* [THE PROBLEM] Some of the lines below need repeating. Reproduce exactly those between the lines holding "channels st' = []" and "(** ** A stop that is due *)", inclusive.

Records from a collection
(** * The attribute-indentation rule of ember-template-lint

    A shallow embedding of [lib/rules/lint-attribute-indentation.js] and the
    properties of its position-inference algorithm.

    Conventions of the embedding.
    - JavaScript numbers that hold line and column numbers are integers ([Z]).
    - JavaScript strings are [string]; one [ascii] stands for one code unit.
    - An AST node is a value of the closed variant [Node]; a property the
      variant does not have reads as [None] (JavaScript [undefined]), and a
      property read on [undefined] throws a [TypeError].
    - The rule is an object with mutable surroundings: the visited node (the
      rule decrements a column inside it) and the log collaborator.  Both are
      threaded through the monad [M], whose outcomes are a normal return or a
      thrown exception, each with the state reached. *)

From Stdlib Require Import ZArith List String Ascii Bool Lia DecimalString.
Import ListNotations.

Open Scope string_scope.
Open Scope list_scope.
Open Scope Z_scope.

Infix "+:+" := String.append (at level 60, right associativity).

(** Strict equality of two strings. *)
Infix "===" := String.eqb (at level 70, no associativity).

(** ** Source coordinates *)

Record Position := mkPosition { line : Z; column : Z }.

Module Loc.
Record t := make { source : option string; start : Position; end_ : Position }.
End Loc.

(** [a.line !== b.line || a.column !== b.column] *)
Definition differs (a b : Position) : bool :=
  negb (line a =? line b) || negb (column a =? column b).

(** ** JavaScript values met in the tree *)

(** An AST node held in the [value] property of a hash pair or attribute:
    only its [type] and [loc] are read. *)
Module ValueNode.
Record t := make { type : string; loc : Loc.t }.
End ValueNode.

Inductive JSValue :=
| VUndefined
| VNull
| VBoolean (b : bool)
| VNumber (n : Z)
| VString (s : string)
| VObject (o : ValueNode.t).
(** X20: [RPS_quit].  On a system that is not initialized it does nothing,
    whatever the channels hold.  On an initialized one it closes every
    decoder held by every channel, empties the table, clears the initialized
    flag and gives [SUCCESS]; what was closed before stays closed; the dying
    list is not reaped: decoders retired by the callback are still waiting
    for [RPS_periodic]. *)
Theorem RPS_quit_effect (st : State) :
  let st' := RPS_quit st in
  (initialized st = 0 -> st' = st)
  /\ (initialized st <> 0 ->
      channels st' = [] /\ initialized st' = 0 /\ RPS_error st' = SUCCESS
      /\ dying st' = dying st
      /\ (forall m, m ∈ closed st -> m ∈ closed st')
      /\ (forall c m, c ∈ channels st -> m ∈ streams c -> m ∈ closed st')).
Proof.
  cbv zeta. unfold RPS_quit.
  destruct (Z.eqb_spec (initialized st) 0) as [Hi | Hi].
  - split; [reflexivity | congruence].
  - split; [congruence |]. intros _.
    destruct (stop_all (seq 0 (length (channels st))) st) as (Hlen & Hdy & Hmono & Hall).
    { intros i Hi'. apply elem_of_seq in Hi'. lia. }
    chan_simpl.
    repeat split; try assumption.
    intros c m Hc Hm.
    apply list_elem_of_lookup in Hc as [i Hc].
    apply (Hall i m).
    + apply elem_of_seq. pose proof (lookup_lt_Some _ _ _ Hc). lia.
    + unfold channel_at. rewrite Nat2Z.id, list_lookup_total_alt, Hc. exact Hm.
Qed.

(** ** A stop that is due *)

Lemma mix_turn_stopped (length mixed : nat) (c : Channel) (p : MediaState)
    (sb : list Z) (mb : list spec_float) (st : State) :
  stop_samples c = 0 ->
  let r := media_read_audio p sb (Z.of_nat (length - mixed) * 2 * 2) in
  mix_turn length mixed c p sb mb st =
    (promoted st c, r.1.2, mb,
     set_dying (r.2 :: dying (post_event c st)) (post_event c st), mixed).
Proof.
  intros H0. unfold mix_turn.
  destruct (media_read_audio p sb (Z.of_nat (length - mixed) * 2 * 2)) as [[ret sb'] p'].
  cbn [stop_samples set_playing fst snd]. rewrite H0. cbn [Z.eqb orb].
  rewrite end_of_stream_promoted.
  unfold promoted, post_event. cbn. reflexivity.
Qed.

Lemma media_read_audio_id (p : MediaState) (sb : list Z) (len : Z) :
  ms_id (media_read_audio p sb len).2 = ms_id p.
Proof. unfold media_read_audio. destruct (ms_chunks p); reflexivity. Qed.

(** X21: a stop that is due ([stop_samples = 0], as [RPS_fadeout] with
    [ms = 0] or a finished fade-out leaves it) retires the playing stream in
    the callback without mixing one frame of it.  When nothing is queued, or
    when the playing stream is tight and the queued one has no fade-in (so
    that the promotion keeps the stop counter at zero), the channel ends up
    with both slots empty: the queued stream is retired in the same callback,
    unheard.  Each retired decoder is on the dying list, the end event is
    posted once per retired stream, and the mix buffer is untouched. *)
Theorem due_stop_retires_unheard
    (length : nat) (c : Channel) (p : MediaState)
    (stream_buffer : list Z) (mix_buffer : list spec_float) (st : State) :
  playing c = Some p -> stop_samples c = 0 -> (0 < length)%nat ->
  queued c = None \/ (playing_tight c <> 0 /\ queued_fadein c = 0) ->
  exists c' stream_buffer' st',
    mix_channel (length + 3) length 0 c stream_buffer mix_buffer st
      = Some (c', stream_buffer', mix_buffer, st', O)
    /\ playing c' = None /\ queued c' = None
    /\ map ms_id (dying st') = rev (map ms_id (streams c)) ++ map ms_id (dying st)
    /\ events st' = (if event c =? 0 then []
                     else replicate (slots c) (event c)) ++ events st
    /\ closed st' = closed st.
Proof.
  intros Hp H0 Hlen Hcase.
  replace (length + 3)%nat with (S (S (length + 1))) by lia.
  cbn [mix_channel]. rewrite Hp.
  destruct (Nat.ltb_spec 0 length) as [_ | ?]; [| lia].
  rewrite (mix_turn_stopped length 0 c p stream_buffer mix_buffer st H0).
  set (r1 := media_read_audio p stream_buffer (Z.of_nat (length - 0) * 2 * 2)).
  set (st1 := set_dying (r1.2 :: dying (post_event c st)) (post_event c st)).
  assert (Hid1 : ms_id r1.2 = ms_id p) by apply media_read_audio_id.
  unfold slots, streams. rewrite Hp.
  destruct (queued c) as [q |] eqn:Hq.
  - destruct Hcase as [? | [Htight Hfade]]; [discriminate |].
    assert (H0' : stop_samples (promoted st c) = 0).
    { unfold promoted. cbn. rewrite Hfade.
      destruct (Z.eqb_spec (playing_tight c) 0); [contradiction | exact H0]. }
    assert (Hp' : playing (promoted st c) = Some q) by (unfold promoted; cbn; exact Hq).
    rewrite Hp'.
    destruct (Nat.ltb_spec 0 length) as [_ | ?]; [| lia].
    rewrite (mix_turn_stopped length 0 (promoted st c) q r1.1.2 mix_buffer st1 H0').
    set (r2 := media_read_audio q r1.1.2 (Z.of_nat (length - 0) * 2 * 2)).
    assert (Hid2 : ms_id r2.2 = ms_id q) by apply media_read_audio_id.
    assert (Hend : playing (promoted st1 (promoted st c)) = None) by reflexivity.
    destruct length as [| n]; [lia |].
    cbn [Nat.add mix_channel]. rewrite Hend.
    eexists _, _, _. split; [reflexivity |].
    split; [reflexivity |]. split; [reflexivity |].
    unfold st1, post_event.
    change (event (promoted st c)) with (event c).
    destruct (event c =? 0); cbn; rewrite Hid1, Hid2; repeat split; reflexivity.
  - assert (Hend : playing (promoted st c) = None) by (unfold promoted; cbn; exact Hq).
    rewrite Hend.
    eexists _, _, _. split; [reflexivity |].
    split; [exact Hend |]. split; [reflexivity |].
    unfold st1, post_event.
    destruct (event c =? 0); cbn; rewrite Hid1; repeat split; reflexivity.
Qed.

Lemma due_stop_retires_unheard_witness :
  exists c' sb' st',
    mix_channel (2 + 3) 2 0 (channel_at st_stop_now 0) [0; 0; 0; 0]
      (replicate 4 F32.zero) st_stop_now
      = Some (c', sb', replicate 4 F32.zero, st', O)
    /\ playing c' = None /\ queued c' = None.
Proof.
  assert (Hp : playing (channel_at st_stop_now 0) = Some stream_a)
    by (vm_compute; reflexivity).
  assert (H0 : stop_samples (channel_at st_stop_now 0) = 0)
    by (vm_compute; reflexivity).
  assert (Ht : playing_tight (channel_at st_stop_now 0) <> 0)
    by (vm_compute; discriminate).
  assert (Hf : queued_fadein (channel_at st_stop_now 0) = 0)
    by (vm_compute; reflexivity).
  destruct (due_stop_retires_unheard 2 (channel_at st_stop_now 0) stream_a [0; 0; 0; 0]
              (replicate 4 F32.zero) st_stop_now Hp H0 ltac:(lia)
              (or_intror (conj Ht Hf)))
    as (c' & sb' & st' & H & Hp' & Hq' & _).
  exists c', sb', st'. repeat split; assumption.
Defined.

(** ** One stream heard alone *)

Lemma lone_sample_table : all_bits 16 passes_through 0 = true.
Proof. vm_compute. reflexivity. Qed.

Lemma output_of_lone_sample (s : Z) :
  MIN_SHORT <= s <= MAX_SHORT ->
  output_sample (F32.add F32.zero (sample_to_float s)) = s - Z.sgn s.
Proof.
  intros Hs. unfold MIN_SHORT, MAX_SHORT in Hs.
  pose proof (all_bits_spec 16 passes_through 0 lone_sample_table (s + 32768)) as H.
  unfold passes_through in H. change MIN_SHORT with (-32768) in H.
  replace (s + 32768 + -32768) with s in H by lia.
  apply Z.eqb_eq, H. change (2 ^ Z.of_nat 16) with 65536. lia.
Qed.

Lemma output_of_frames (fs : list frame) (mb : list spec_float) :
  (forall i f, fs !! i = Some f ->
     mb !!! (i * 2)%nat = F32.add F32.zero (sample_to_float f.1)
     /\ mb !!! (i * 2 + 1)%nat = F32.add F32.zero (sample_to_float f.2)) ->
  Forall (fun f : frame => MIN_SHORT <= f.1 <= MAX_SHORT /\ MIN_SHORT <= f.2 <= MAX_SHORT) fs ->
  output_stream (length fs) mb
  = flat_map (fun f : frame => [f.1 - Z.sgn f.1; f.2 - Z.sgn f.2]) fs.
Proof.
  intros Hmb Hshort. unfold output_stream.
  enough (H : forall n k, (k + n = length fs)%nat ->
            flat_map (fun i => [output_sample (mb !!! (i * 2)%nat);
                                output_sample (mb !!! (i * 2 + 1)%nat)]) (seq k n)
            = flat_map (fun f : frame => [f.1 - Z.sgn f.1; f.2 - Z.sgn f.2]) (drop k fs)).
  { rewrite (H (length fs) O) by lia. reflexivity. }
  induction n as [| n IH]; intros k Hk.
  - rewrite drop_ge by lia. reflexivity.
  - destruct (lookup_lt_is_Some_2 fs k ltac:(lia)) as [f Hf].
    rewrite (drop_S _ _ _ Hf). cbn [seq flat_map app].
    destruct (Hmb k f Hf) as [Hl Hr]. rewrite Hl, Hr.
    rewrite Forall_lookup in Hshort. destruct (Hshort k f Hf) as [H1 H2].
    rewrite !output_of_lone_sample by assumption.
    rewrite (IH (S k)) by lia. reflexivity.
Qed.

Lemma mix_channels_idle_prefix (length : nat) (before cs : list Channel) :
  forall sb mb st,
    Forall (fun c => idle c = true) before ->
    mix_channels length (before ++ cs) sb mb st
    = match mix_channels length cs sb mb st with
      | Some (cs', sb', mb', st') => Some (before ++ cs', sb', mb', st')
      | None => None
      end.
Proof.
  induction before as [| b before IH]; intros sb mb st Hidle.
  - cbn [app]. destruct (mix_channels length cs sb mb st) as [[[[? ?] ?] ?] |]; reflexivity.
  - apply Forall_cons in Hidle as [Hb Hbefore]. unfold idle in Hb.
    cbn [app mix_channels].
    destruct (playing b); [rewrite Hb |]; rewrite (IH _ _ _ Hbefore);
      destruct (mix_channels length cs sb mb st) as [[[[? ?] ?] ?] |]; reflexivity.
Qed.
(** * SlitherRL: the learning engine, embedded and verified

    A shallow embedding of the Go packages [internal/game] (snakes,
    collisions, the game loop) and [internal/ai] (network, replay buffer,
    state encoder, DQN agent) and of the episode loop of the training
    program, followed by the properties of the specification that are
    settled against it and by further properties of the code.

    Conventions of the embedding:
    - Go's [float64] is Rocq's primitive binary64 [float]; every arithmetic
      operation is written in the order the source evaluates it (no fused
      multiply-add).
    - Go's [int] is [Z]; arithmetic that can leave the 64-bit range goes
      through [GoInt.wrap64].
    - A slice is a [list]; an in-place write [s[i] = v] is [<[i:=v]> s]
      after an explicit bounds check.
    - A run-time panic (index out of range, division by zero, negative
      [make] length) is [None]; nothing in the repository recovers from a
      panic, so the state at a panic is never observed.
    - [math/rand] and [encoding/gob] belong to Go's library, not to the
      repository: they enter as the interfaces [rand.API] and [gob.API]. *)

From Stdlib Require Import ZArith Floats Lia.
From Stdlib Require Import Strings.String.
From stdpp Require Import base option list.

* [PROBLEM SOLUTION]
      channels st' = [] /\ initialized st' = 0 /\ RPS_error st' = SUCCESS
      /\ dying st' = dying st
      /\ (forall m, m ∈ closed st -> m ∈ closed st')
      /\ (forall c m, c ∈ channels st -> m ∈ streams c -> m ∈ closed st')).
Proof.
  cbv zeta. unfold RPS_quit.
  destruct (Z.eqb_spec (initialized st) 0) as [Hi | Hi].
  - split; [reflexivity | congruence].
  - split; [congruence |]. intros _.
    destruct (stop_all (seq 0 (length (channels st))) st) as (Hlen & Hdy & Hmono & Hall).
    { intros i Hi'. apply elem_of_seq in Hi'. lia. }
    chan_simpl.
    repeat split; try assumption.
    intros c m Hc Hm.
    apply list_elem_of_lookup in Hc as [i Hc].
    apply (Hall i m).
    + apply elem_of_seq. pose proof (lookup_lt_Some _ _ _ Hc). lia.
    + unfold channel_at. rewrite Nat2Z.id, list_lookup_total_alt, Hc. exact Hm.
Qed.

(** ** A stop that is due *)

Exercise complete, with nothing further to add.